Scientists are manipulating a material known as vanadium dioxide, or VO2, and making it useable at a size barely visible to the naked eye.
“My research team works on integrating smart materials in small devices and systems,” says Nelson Sepulveda, an associate professor of electrical and computer engineering at Michigan State University, who is leading the work.
“Think about shrinking a robot and making it fit inside a human hair.”
More recently, researchers extended the applications of VO2 by integrating the material in antennas, which makes tuning them easier.
The material experiences what’s known as a solid-to-solid phase change, which means it remains a solid (instead of becoming a liquid or gas). In other words, the material is a solid at room temperature, but when you heat it up slightly, it becomes another type of solid with very different properties.

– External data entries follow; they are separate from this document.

(** C4.  Evaluation of the code on a transport that is closed before any
    byte arrives: the first [Token] call reports [io.EOF], and [Recv] does
    not return it; the process ends in [log.Fatal] with the line
    ["tokenEOF"].  The same happens when the stream ends after text that
    holds no start element. *)
Theorem C4_Recv_on_empty_transport (w : list written) (j : string) (o : list value) :
  Recv (mkClient (mkDecoder [] io_EOF) w j o)
  = Exit "tokenEOF" (mkClient (mkDecoder [] io_EOF) w j o)
  /\ Recv (mkClient (mkDecoder [TProcInst "xml" "version='1.0'"; TCharData LF] io_EOF)
                    w j o)
     = Exit "tokenEOF" (mkClient (mkDecoder [] io_EOF) w j o).
Proof.
  split.
  - reflexivity.
  - unfold Recv. cbn [Recv_loop]. unfold bind, onDec, next, nextStart. simpl.
    reflexivity.
Qed.

(** ** Negotiation *)

Lemma havePlain_In (l : list string) : havePlain l = true <-> In "PLAIN" l.
Proof.
  induction l as [|m r IH]; simpl.
  - split; [discriminate | contradiction].
  - destruct (m =? "PLAIN") eqn:E.
    + apply String.eqb_eq in E. split; auto.
    + apply String.eqb_neq in E. rewrite IH. split; auto.
      intros [H | H]; [contradiction | exact H].
Qed.

Lemma existsb_eqb_In (x : string) (l : list string) :
  existsb (String.eqb x) l = true <-> In x l.
Proof.
  rewrite existsb_exists. split.
  - intros [y [Hy E]]. apply String.eqb_eq in E. subst. exact Hy.
  - intros H. exists x. split; [exact H | apply String.eqb_refl].
Qed.

Lemma havePlain_existsb (l : list string) :
  havePlain l = existsb (String.eqb "PLAIN") l.
Proof.
  destruct (havePlain l) eqn:E; symmetry.
  - apply existsb_eqb_In, havePlain_In, E.
  - destruct (existsb (String.eqb "PLAIN") l) eqn:E'; [|reflexivity].
    apply existsb_eqb_In, havePlain_In in E'. congruence.
Qed.

Lemma init_auth_plain (user passwd domain : string) (f : streamFeatures.t)
    (c : Client) :
  In "PLAIN" (saslMechanisms.Mechanism (streamFeatures.Mechanisms f)) ->
  init_auth user passwd domain f c
  = init_restart domain f (wrote c (dec c) [authPlain user passwd]).
Proof.
  intros H. unfold init_auth. apply havePlain_In in H. rewrite H. reflexivity.
Qed.
(** Modelled from the spec: [formatFieldsForSortByOrder] of [./util],
    which is not among the sources.  "each fieldSpec is a field name
    optionally prefixed with a descending marker": the marker is ["-"] as
    in [['foo', '-bar']]; the result is the list of field names and the
    list of their directions ([true] for ascending). *)
Definition formatFieldsForSortByOrder (fields : list string)
  : list string * list bool :=
  List.split
    (map (fun field =>
            match field with
            | String "-" name => (name, false)
            | _ => (field, true)
            end) fields).

End Util.

(** ** [src/core.js] *)

Module Core.
Import Js.

(** A document: front-matter fields and the structural fields. *)
Definition Document := object value.

(** [filepathToUrl(filepath)] *)
Definition filepathToUrl (filepath : string) : string :=
  let url := "/" +:+ Util.removeExtension filepath in
  (* url.replace(/\/index$/, '') *)
  let url := match stripSuffix "/index" url with
             | Some before => before
             | None => url
             end in
  if String.eqb url "" then "/" else url.

(** [renderByType(source, filepath, renderers)], for renderers that are
    functions from strings to strings, and an extension under which
    [renderers] reads one of them or nothing: not a name such as
    [valueOf], which an object without a renderer of that name inherits
    from [Object.prototype]. *)
Definition renderByType (source filepath : string)
    (renderers : object (string -> string)) : string :=
  let extension := Util.getExtension filepath in
  match ownProp renderers extension with
  | Some render => render source
  | None => source
  end.

(** A custom field parser: a caller-supplied function, which may throw. *)
Definition fieldParser := value -> result value.

(** The loop of [parseCustomFields]: [parsedAttributes[name] =
    fieldParsers[name](attributes[name])] for each name in turn. *)
Fixpoint parseEach (attributes : object value)
    (fieldParsers : object fieldParser) (parsedAttributes : object value)
  : result (object value) :=
  match fieldParsers with
  | [] => Return parsedAttributes
  | (name, parse) :: rest =>
      parsed ← parse (getProp attributes name);
      parseEach attributes rest (setProp parsedAttributes name parsed)
  end.

(** [parseCustomFields(attributes, fieldParsers)] *)
Definition parseCustomFields (attributes : object value)
    (fieldParsers : object fieldParser) : result (object value) :=
  parsedAttributes ← parseEach attributes fieldParsers [];
  Return (Lodash.merge [] [attributes; parsedAttributes]).

(** The options of [parsePage].  [renderers] and [fieldParsers] default to
    the empty object; [cutTag] is a string when given. *)
Record parseOptions := {
  renderers : object (string -> string);
  fieldParsers : object fieldParser;
  cutTag : option string
}.
Lemma listAccountsFrom_fails (fuel calls : nat) (nextToken : option string)
    (pages : list (list types.AccountInfo)) (e : error)
    (accounts : list types.AccountInfo) :
  accountListingFails client accessToken nextToken pages e ->
  roleChecksEnd opts client accessToken fuel pages ->
  List.length pages < calls ->
  listAccountsFrom opts client accessToken fuel calls accounts nextToken
  = Some (Err e).
Proof.
  intros H. revert calls accounts.
  induction H as [tok e E | tok page t pages e E _ IH]; intros calls accounts Hend Hc.
  - destruct calls as [| calls]; [simpl in Hc; lia |].
    simpl. rewrite E. reflexivity.
  - destruct calls as [| calls]; [simpl in Hc; lia |].
    simpl. rewrite E. simpl.
    rewrite appendValid_retained.
    + apply IH.
      * intros account Hin. apply Hend. simpl. apply in_or_app. auto.
      * simpl in Hc. lia.
    + intros account Hin. apply Hend. simpl. apply in_or_app. auto.
Qed.

(** X5: when a call of the account listing fails, after any number of
    pages, [listSSOAccounts] returns the error of this call and none of the
    accounts of the pages before it. *)
Theorem listSSOAccounts_listing_error
    (fuel : nat) (pages : list (list types.AccountInfo)) (e : error) :
  accountListingFails client accessToken None pages e ->
  roleChecksEnd opts client accessToken fuel pages ->
  List.length pages < fuel ->
  listSSOAccounts opts client accessToken fuel = Some (Err e).
Proof.
  intros H Hend Hf. unfold listSSOAccounts.
  apply listAccountsFrom_fails with (pages := pages); assumption.
Qed.

(** X6: an error of the role check of an account is not an error of the
    enumeration: the enumeration goes on and returns its list, and the
    account is not in it. *)
Theorem listSSOAccounts_skips_failed_role_check
    (fuel : nat) (pages : list (list types.AccountInfo))
    (account : types.AccountInfo) (e : error) :
  RoleName opts <> "" ->
  accountPages client accessToken None pages ->
  roleChecksEnd opts client accessToken fuel pages ->
  List.length pages <= fuel ->
  validateRoleForAccount opts client accessToken fuel (types.AccountId account)
    = Some (Err e) ->
  exists accounts,
    listSSOAccounts opts client accessToken fuel = Some (Ok accounts)
    /\ ~ In account accounts.
Proof.
  intros Hrole Hp Hend Hf Herr.
  exists (filter (retained opts client accessToken fuel) (List.concat pages)).
  split.
  - apply listSSOAccounts_filters_pages; assumption.
  - intros Hin. apply filter_In in Hin as [_ R].
    unfold retained in R. rewrite Herr in R.
    destruct (String.eqb_spec (RoleName opts) ""); [contradiction |].
    discriminate R.
Qed.

Lemma validateRoleFrom_reaches (accountID : string) (nextToken last : option string)
    (pages : list (list types.RoleInfo)) (fuel : nat) :
  roleListingReaches client accessToken accountID nextToken pages last ->
  hasRoleName opts (List.concat pages) = false ->
  List.length pages < fuel ->
  exists fuel',
    0 < fuel'
    /\ validateRoleFrom opts client accessToken fuel accountID nextToken
       = validateRoleFrom opts client accessToken fuel' accountID last.
Proof.
  intros H. revert fuel.
  induction H as [tok | tok page t pages last E _ IH]; intros fuel Hno Hf.
  - exists fuel. simpl in Hf. split; [lia | reflexivity].
  - destruct fuel as [| fuel]; [simpl in Hf; lia |].
    simpl in Hno. unfold hasRoleName in Hno. rewrite existsb_app in Hno.
    apply orb_false_iff in Hno as [Hpage Hrest].
    simpl. rewrite E. simpl. rewrite Hpage.
    apply IH; [exact Hrest | simpl in Hf; lia].
Qed.

(** X7: [validateRoleForAccount] says yes on the first page of roles that
    has a role of the name of the option, whatever continuation token this
    page comes with: the pages after it are not asked for. *)
Theorem validateRoleForAccount_stops_at_the_role
    (accountID : string) (last : option string)
    (pages : list (list types.RoleInfo)) (resp : sso.ListAccountRolesOutput)
    (fuel : nat) :
  roleListingReaches client accessToken accountID None pages last ->
  hasRoleName opts (List.concat pages) = false ->
  sso.ListAccountRoles client accessToken accountID last = Ok resp ->
  hasRoleName opts (sso.RoleList resp) = true ->
  List.length pages < fuel ->
  validateRoleForAccount opts client accessToken fuel accountID = Some (Ok true).
Proof.
  intros H Hno E Hyes Hf. unfold validateRoleForAccount.
  destruct (validateRoleFrom_reaches _ _ _ _ _ H Hno Hf) as (fuel' & Hpos & ->).
  destruct fuel' as [| fuel']; [lia |].
  simpl. rewrite E. unfold hasRoleName in Hyes. rewrite Hyes. reflexivity.
Qed.

(** X8: when a call of the role listing fails and no page before it has
    a role of the name of the option, [validateRoleForAccount] returns the
    error of this call. *)
Theorem validateRoleForAccount_listing_error
    (accountID : string) (last : option string)
    (pages : list (list types.RoleInfo)) (e : error) (fuel : nat) :
  roleListingReaches client accessToken accountID None pages last ->
  hasRoleName opts (List.concat pages) = false ->
  sso.ListAccountRoles client accessToken accountID last = Err e ->
  List.length pages < fuel ->
  validateRoleForAccount opts client accessToken fuel accountID = Some (Err e).
Proof.
  intros H Hno E Hf. unfold validateRoleForAccount.
  destruct (validateRoleFrom_reaches _ _ _ _ _ H Hno Hf) as (fuel' & Hpos & ->).
  destruct fuel' as [| fuel']; [lia |].
  simpl. rewrite E. reflexivity.
Qed.

End MoreAccountFacts.

Section NoRoleFilter.
Variable opts : Options.
Variable accessToken : string.
Hypothesis noFilter : RoleName opts = "".

Lemma appendValid_all (client : sso.Client) (fuel : nat)
    (page accounts : list types.AccountInfo) :
  appendValid opts client accessToken fuel page accounts = Some (accounts ++ page).
Proof.
  revert accounts. induction page as [| a rest IH]; intros accounts; simpl.
  - rewrite app_nil_r. reflexivity.
  - rewrite noFilter. simpl. rewrite IH, <- app_assoc. reflexivity.
Qed.

Lemma listAccountsFrom_without_filter (client : sso.Client)
    (roles : string -> string -> option string -> result sso.ListAccountRolesOutput)
    (fuel fuel' calls : nat) (accounts : list types.AccountInfo)
    (nextToken : option string) :
  listAccountsFrom opts (sso.mkClient (sso.ListAccounts client) roles)
    accessToken fuel' calls accounts nextToken
  = listAccountsFrom opts client accessToken fuel calls accounts nextToken.
Proof.
  revert accounts nextToken.
  induction calls as [| calls IH]; intros accounts nextToken; simpl; [reflexivity |].
  destruct (sso.ListAccounts client accessToken nextToken) as [resp | e];
    [| reflexivity].
  rewrite !appendValid_all.
  destruct (sso.NextToken resp); [apply IH | reflexivity].
Qed.

(** X9: without a role filter (the empty role name) the roles are not
    looked at: the list that [listSSOAccounts] returns is the same whatever
    the role listing of the service answers. *)
Theorem listSSOAccounts_without_filter_ignores_roles (client : sso.Client)
    (roles : string -> string -> option string -> result sso.ListAccountRolesOutput)
    (fuel : nat) :
  listSSOAccounts opts (sso.mkClient (sso.ListAccounts client) roles)
    accessToken fuel
  = listSSOAccounts opts client accessToken fuel.
Proof.
  unfold listSSOAccounts. apply listAccountsFrom_without_filter.
Qed.

End NoRoleFilter.

(** ** updateAWSConfig, removal mode: further properties *)

Section MoreRemovalFacts.
Context {U : Unicode}.
Variable opts : Options.
Variables startURL region : string.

[How glass ‘wiggles’ from liquid to solid]
This ability to alter its shape is particularly useful in the communications field. Specifically, it can be used in radio and cell phone antennas, allowing a user to switch bands using the same antenna.
“A good example is the military,” Sepulveda says. “If you’re communicating on one channel and suddenly the enemy jams it, you need to switch because it’s become compromised. Now that is very easy to do.”
Another practical use for this smarter smart material is in the field of health and medicine.
“When perfected, it could allow for very precise microsurgery, helping surgeons pinpoint tissue for selective treatment,” Sepulveda says.
[Tunable antenna could end annoying dropped calls]
The advantage of VO2 is it is able to change phases very easily and in a reversible way. Often phase changes in other materials involve extreme temperature changes, and in many cases the phase change is not reversible. Additionally, the material remembers what is happening to it—that is, the material has memory.
“That’s the beauty of it,” Sepulveda says. “It’s the only smart material that has a phase change that is relatively close to room temperature.”
Researchers from the South Dakota School of Mines and Technology contributed to the work, which the National Science Foundation funds.
The research appeared earlier this year in the IEEE Antennas and Wireless Propagation Letters.